The bigger picture question is how do dog owners respond to this? Should we at least push for a change in the manner in which vaccines are given? Which vaccines are not needed and under what circumstances? For house dogs, like our own, which vaccines are necessary, if any?

These are all rhetorical questions at this point, but maybe we the consumers and dog lovers need to at minimum push for a change in how many vaccines are being given to our dogs and the amount given in a single sitting.


----------



## Sylie (Apr 4, 2011)

Does anybody remember if Biscuit had received vaccines shortly before he started getting sick?

Aaron, Biscuit's story is very similar to your story. His parents Vinn and Ann did everything humanly possible to save him, but after a long battle had to end his pain.

I think you might benefit by reading some of Vinn's posts. Here is a link:

http://spoiledmaltese.com/forum/search.php?searchid=1739329


----------



## pippersmom (May 21, 2012)

Hmmmm, very interesting and very scary too. It sure gives you something to think about.


----------



## Daisy's Mommie (Sep 24, 2012)

Sounds like they are trying to buy your silence. I don't know about other people, but my silence is not for sale. If that vaccine is in any way however slightly to blame for the problems your baby had, I want to know about it. Daisy is due for her vaccines and I have been putting it off just because of things I have read and heard. I don't have a problem not vaccinating my furbabies since they never go outside. If vaccinating her puts her in danger, I will not risk it. Please tell them to take their $1500.00 and use it to make their vaccine safe. I hope you will consider letting us know which vaccine it is, so we can avoid it.


----------



## mdbflorida (Feb 28, 2013)

Not an expert but it is strange. It makes me believe they have had a problem before. Or it is just their risk analysis people telling them make nice for no bad PR. I don't think I would want them telling me how to treat my little one -don't know if that is part of the deal.


----------



## Grace'sMom (Feb 22, 2012)

OMG it is Gracie's vaccine accident all over.... But she got permanent liver damage not gme. 

I am out... Will respond more when I am uome not typing on phone. 

We have been in this boat before....


----------



## Zoe's Mom88 (Apr 25, 2011)

This is interesting.

Why Veterinarians Don't Recognize Vaccine Reactions | Truth4Dogs


----------



## AaronG (Apr 15, 2013)

Daisy's Mommie said:


> Sounds like they are trying to buy your silence. I don't know about other people, but my silence is not for sale. If that vaccine is in any way however slightly to blame for the problems your baby had, I want to know about it. Daisy is due for her vaccines and I have been putting it off just because of things I have read and heard. I don't have a problem not vaccinating my furbabies since they never go outside. If vaccinating her puts her in danger, I will not risk it. Please tell them to take their $1500.00 and use it to make their vaccine safe. I hope you will consider letting us know which vaccine it is, so we can avoid it.

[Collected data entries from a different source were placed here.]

(** The stall guard leaves a plan alone or reverts it. *)
Lemma guard_cases md res pd :
  guardAgainstStall md res pd = res
  \/ rp_Active res = false
     /\ guardAgainstStall md res pd
        = MkRollout (mds_LastGoodRevision (md_Status md)) "" (rp_PrimaryReplicas res) 0
            (out_with_failed (rp_Output res) (rp_PrimaryRevision res)) (rp_Round res) (rp_Active res)
            (rp_RequeueAfter res) true true.
Proof.
  unfold guardAgainstStall. destruct (rp_Active res || _) eqn:E; [by left|].
  apply orb_false_iff in E as [E _]. repeat go_split1; auto.
Qed.

(** A rejected plan whose target was not rejected before: the guard stalled. *)
Lemma rejects_stalled md res pd :
  planned md target res -> mds_LastGoodRevision (md_Status md) = good ->
  firstNonEmpty [st_FailedRevision (out_State (rp_Output res)); canaryFailedRevision md] <> target ->
  let plan := guardAgainstStall md res pd in
  rejects plan ->
  kept_out good md plan /\ st_FailedRevision (out_State (rp_Output plan)) = target
  /\ isActive (restored (st_Phase (out_State (rp_Output plan)))) = false.
Proof.
  intros Hres HL Hf plan. subst plan.
  assert (Hnr : ~ (out_Action (rp_Output res) = ActionRollback
                   /\ st_Revision (out_State (rp_Output res)) = target)).
  { intros [HA HR]. by destruct (planned_rollback md res Hres HA HR). }
  destruct (guard_cases md res pd) as [->|[Ha ->]]; intros [Hrej|[HS HF]]; try done.
  - exfalso. revert HS. clear -Hres. destruct Hres; [done|]. unfold rollout_of.
    by destruct (out_Action o).
  - destruct (planned_inactive md res Hres Ha) as [HP Hph]. split; [|done]. by rewrite HL.
Qed.

(** The pass that rejects the target already keeps it out of the primary. *)
Lemma rejects_kept_out b md pd cd :
  mds_LastGoodRevision (md_Status md) = good ->
  let plan := snd (planRollout r b md target pd cd) in
  rejects plan ->
  kept_out good md plan /\ st_FailedRevision (out_State (rp_Output plan)) = target
  /\ isActive (restored (st_Phase (out_State (rp_Output plan)))) = false.
Proof.
  intros HL plan. subst plan.
  destruct (planRollout_planned r b md target pd cd) as (res & Hres & ->).
  pose proof (planned_not_rolled_back _ _ _ Hres) as Hrb.
  destruct (decide (firstNonEmpty [st_FailedRevision (out_State (rp_Output res)); canaryFailedRevision md]
                    = target)) as [Hf|Hf]; intros Hrej.
  - destruct (rp_Active res) eqn:Ha.
    + exfalso. revert Hrej. unfold holdRejectedRevision, guardAgainstStall. rewrite Ha. cbn [orb].
      rewrite Ha. cbn [orb]. destruct (planned_active _ _ Hres Ha) as [Hna Hns].
      by intros [[? _]|[? _]]; congruence.
    + rewrite (hold_reverts md target good res), guard_done by done.
      split; [done|]. split; [done|]. by apply (planned_inactive md res).
  - assert (Hh : holdRejectedRevision md res target = res).
    { unfold holdRejectedRevision. rewrite (bool_decide_eq_false_2 _ Hf). cbn [negb].
      rewrite orb_true_r. by destruct (_ || _). }
    rewrite Hh in *. by apply rejects_stalled.
Qed.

That is part of the problem, he received multiple vaccines at the time (need to look at his records tonight and report back), so I am not sure how we could say with certainty which one was the culprit. I will gladly share whatever info I have, but at the same time I don't want to discourage anyone from getting their dog vaccinated when they need to be and thus open a different can of worms. Bottom line is that I am not saying stop giving your dogs vaccines, but take our story along with others' stories and come to the best decision possible. 

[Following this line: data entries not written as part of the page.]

(* ===== verification/KubeTypes.v ===== *)
(** * Kubernetes objects the operator renders

    The parts of core/v1 and apps/v1 that the engine profile and the child
    objects set or read: containers, probes, pods, Deployments and Services.  A
    pointer is an [option]; an apply configuration is the same record, with
    [None] for a field it does not declare. *)

From S2P Require Import Prelude ApiTypes.
Import v1alpha1.
Local Open Scope Z_scope.

Module kube.

Record ContainerPort := MkContainerPort {
  cp_Name : string; cp_ContainerPort : Z; cp_Protocol : string }.

Definition ProtocolTCP : string := "TCP".

Record VolumeMount := MkVolumeMount { vm_Name : string; vm_MountPath : string; vm_ReadOnly : bool }.

Record SecurityContext := MkSecurityContext {
  sc_AllowPrivilegeEscalation : option bool; sc_ReadOnlyRootFilesystem : option bool;
  sc_RunAsNonRoot : option bool; sc_CapabilitiesDrop : list string;
  sc_SeccompProfile : option string }.

Definition SeccompProfileTypeRuntimeDefault : string := "RuntimeDefault".

Record HTTPGetAction := MkHTTPGetAction { hg_Path : string; hg_Port : Z; hg_Scheme : string }.

Record Probe := MkProbe {
  pb_HTTPGet : option HTTPGetAction; pb_TimeoutSeconds : Z; pb_PeriodSeconds : Z;
  pb_SuccessThreshold : Z; pb_FailureThreshold : Z }.

Record Container := MkContainer {
  c_Name : string; c_Image : string; c_ImagePullPolicy : string; c_RestartPolicy : option string;
  c_Command : list string; c_Args : list string; c_Ports : list ContainerPort;
  c_Env : list EnvVar; c_VolumeMounts : list VolumeMount; c_Resources : ResourceRequirements;
  c_SecurityContext : option SecurityContext; c_StartupProbe : option Probe;
  c_ReadinessProbe : option Probe; c_LivenessProbe : option Probe;
  c_TerminationMessagePath : string; c_TerminationMessagePolicy : string }.

Definition PullIfNotPresent : string := "IfNotPresent".
Definition ContainerRestartPolicyAlways : string := "Always".

Definition no_resources : ResourceRequirements := MkResourceRequirements ∅ ∅.

(** The zero [corev1.Container]. *)
Definition Container_zero : Container :=
  MkContainer "" "" "" None [] [] [] [] [] no_resources None None None None "" "".

Record PodSecurityContext := MkPodSecurityContext {
  psc_RunAsNonRoot : bool; psc_RunAsUser : Z; psc_RunAsGroup : Z; psc_FSGroup : Z;
  psc_SeccompProfile : string }.

(** A volume by its name; every volume here is an [emptyDir]. *)
Record Volume := MkVolume { vol_Name : string; vol_EmptyDir : bool }.

Record PodSpec := MkPodSpec {
  ps_RestartPolicy : string; ps_TerminationGracePeriodSeconds : option Z; ps_DNSPolicy : string;
  ps_SchedulerName : string; ps_SecurityContext : option PodSecurityContext;
  ps_InitContainers : list Container; ps_Containers : list Container; ps_Volumes : list Volume }.

Record PodTemplate := MkPodTemplate { pt_Labels : gmap string string; pt_Spec : PodSpec }.

Record OwnerReference := MkOwnerReference {
  or_APIVersion : string; or_Kind : string; or_Name : string; or_UID : string;
  or_Controller : bool; or_BlockOwnerDeletion : bool }.

Inductive DeploymentStrategy :=
  | Recreate
  | RollingUpdate (maxSurge maxUnavailable : option string).

(** The apply configuration of a Deployment. *)
Record DeploymentApply := MkDeploymentApply {
  da_Name : string; da_Namespace : string; da_Labels : gmap string string;
  da_Owner : OwnerReference; da_Replicas : Z; da_RevisionHistoryLimit : Z;
  da_ProgressDeadlineSeconds : Z; da_Selector : gmap string string;
  da_Strategy : DeploymentStrategy; da_Template : PodTemplate }.

Record ServicePort := MkServicePort {
  svp_Name : string; svp_Port : Z; svp_Protocol : string; svp_TargetPort : string }.

(** The apply configuration of a Service. *)
Record ServiceApply := MkServiceApply {
  sa_Name : string; sa_Namespace : string; sa_Labels : gmap string string;
  sa_Owner : OwnerReference; sa_Type : string; sa_ClusterIP : option string;
  sa_PublishNotReadyAddresses : option bool; sa_Selector : gmap string string;
  sa_Ports : list ServicePort }.

Definition ServiceTypeClusterIP : string := "ClusterIP".
Definition ClusterIPNone : string := "None".
Definition ResourceCPU : string := "cpu".
Definition ResourceMemory : string := "memory".

#[global] Instance Quantity_eq_dec : EqDecision Quantity.
Proof. solve_decision. Defined.

#[global] Instance SecretKeySelector_eq_dec : EqDecision SecretKeySelector.
Proof. solve_decision. Defined.

#[global] Instance EnvVarSource_eq_dec : EqDecision EnvVarSource.
Proof. solve_decision. Defined.

#[global] Instance EnvVar_eq_dec : EqDecision EnvVar.
Proof. solve_decision. Defined.

#[global] Instance ResourceRequirements_eq_dec : EqDecision ResourceRequirements.
Proof. solve_decision. Defined.

#[global] Instance Probe_eq_dec : EqDecision Probe.
Proof. assert (EqDecision HTTPGetAction) by solve_decision. solve_decision. Defined.

#[global] Instance Container_eq_dec : EqDecision Container.
Proof.
  assert (EqDecision ContainerPort) by solve_decision.
  assert (EqDecision VolumeMount) by solve_decision.
  assert (EqDecision SecurityContext) by solve_decision. solve_decision.
Defined.

#[global] Instance PodSpec_eq_dec : EqDecision PodSpec.
Proof.
  assert (EqDecision PodSecurityContext) by solve_decision.
  assert (EqDecision Volume) by solve_decision. solve_decision.
Defined.

#[global] Instance ModelSpec_eq_dec : EqDecision ModelSpec.
Proof.
  assert (EqDecision ImageModelSource) by solve_decision.
  assert (EqDecision HuggingFaceModelSource) by solve_decision.
  assert (EqDecision PVCModelSource) by solve_decision.
  assert (EqDecision ModelSourceSpec) by solve_decision. solve_decision.
Defined.

#[global] Instance EngineSpec_eq_dec : EqDecision EngineSpec.
Proof. solve_decision. Defined.

#[global] Instance ShimSpec_eq_dec : EqDecision ShimSpec.
Proof. solve_decision. Defined.

End kube.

I know in general there is a lot of controversy about vaccines for both humans and animals. I think the days of just blindly accepting that we should give whatever vaccines the medical companies say we should are over (or are coming to an end).


----------



## pippersmom (May 21, 2012)

What do we do as pet parents. We take our dog to get his shots thinking we are being good parents when in turn, these shots could bring out an underlying condition or even in fact be the cause of an illness. Our dog has no say in the matter of getting shots and when it comes to rabies, we have no say either. This is very scary. If Pipper ever got sick from a vaccination, I would in turn blame myself (thats just the way I am) and I think it would just about kill me. How do we know what to do.


----------



## Snowbody (Jan 3, 2009)

I too think that either the drug company has had so many complaints that this is the way the do damage control...really a small sum for a big company, but for people who don't have much income or savings, especially for their pet's health (unlike most of us who have insurance or a fund put aside) it's enough to sway them and gain silence. What would weigh on my mind is that in the future another dog might have suffered what Quincy if there is a link found to vaccine's and knowing you were gagged about what happened in your case. I do vaccinate Tyler - he's had them all but I am asking for titers this go around just because I am not totally sure that many of these medical issues doesn't come from vaccines. If you can afford it, I would not accept their offer. It's just a matter of principle.


----------



## revakb2 (Sep 8, 2006)

I am a firm believer in vaccines causing many issues in our dogs. Bogie nearly died when he was given the last of the puppy boosters and a rabies shot at the same time. His reaction occurred within a hour of the shots so I'm sure one or more of the shots caused the reaction. Can I prove it, no, but Bogie has had digestive issues ever since. 
Thankfully Bogie is ok with careful monitoring of his diet. He is 8 years old now, and I will not let him have any more vaccines. I have had him titered in past years, but I am no longer going to that since I will not allow him to have vaccines no matter the result. My vet at the time said "if I have any problems with vaccine reactions, it's always these little white dogs" . He is no longer my vet. 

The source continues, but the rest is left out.